▸ **What this task involves**:
Could you copy every line of the data that contains "Hext"?
** Data in this exercise follows **
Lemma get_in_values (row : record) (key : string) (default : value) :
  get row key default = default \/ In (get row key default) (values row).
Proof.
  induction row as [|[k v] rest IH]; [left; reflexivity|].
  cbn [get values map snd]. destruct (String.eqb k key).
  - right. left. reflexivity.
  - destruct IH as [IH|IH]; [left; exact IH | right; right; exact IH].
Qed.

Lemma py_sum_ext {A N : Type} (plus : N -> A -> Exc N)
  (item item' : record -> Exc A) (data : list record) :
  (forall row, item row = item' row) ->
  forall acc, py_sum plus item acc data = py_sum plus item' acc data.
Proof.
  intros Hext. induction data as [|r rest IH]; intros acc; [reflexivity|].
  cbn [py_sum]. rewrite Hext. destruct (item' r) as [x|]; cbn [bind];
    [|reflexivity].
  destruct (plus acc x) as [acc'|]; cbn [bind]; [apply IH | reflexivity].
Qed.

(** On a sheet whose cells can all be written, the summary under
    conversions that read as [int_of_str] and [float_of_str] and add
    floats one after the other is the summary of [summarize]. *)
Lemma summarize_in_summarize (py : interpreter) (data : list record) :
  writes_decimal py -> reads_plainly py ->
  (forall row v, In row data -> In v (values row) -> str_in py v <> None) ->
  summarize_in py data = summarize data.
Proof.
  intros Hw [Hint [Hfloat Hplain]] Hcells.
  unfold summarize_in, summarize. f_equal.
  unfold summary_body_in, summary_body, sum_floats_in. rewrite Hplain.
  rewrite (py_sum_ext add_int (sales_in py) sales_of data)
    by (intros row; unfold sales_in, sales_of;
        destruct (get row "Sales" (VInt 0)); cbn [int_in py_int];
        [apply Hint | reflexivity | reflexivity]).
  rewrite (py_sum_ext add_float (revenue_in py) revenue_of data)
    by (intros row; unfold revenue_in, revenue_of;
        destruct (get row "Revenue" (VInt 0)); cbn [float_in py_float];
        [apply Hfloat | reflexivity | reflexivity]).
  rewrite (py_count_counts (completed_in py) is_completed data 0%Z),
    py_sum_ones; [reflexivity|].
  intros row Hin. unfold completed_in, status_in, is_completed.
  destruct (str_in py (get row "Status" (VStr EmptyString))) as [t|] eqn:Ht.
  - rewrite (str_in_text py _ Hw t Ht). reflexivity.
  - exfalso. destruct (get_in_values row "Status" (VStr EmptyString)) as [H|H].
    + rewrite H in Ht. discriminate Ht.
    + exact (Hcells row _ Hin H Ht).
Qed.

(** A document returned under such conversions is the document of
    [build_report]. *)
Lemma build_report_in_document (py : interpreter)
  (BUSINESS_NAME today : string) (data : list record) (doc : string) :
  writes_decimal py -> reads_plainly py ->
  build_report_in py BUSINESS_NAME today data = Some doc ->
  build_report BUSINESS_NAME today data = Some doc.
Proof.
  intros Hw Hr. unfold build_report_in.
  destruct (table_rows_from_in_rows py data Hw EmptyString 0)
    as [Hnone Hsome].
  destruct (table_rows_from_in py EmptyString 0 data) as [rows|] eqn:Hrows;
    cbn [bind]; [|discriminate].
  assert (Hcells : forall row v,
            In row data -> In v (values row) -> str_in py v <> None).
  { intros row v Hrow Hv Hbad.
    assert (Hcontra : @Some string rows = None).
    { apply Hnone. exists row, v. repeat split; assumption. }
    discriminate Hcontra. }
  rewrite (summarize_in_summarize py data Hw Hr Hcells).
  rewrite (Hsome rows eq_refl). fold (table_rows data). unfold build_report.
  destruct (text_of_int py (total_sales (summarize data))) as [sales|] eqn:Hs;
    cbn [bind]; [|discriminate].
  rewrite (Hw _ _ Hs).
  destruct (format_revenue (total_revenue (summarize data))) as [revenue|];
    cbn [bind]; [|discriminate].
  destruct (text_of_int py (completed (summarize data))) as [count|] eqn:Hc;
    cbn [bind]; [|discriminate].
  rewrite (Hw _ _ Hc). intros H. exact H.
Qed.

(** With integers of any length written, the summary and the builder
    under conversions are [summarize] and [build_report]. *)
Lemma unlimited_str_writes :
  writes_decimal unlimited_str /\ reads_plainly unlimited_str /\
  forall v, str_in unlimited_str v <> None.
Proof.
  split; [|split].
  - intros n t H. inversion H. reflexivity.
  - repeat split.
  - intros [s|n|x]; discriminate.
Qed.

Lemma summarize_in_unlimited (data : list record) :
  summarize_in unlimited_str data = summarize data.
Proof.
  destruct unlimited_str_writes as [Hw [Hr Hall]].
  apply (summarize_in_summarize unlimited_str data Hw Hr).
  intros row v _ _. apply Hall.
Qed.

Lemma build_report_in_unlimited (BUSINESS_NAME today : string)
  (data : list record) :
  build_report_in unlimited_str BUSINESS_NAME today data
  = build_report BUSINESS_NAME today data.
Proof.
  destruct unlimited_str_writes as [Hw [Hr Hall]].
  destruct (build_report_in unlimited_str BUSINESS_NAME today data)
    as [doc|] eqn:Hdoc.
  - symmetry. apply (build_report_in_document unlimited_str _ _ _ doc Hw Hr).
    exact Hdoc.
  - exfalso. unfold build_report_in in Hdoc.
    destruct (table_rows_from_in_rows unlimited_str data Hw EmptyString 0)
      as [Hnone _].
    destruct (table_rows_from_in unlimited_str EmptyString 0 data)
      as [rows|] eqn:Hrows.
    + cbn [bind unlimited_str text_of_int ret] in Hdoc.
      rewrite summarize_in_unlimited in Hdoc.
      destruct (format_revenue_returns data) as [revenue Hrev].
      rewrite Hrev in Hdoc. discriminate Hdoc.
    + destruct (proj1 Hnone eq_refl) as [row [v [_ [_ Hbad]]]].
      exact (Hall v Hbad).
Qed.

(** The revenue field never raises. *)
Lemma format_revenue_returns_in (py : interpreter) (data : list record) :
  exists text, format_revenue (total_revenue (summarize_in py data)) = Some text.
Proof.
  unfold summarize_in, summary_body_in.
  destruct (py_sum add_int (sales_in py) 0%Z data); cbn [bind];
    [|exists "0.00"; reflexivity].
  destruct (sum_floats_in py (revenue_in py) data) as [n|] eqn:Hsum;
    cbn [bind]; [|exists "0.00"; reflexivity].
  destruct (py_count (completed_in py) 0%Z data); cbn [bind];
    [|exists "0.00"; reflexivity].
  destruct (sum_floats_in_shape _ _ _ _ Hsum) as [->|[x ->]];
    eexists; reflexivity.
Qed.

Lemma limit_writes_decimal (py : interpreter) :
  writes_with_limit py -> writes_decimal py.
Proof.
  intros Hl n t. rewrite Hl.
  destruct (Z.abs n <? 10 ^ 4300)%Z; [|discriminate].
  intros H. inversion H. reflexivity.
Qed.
** End of Data in this exercise **
▸ **Expected output**:
  intros Hext. induction data as [|r rest IH]; intros acc; [reflexivity|].
  cbn [py_sum]. rewrite Hext. destruct (item' r) as [x|]; cbn [bind];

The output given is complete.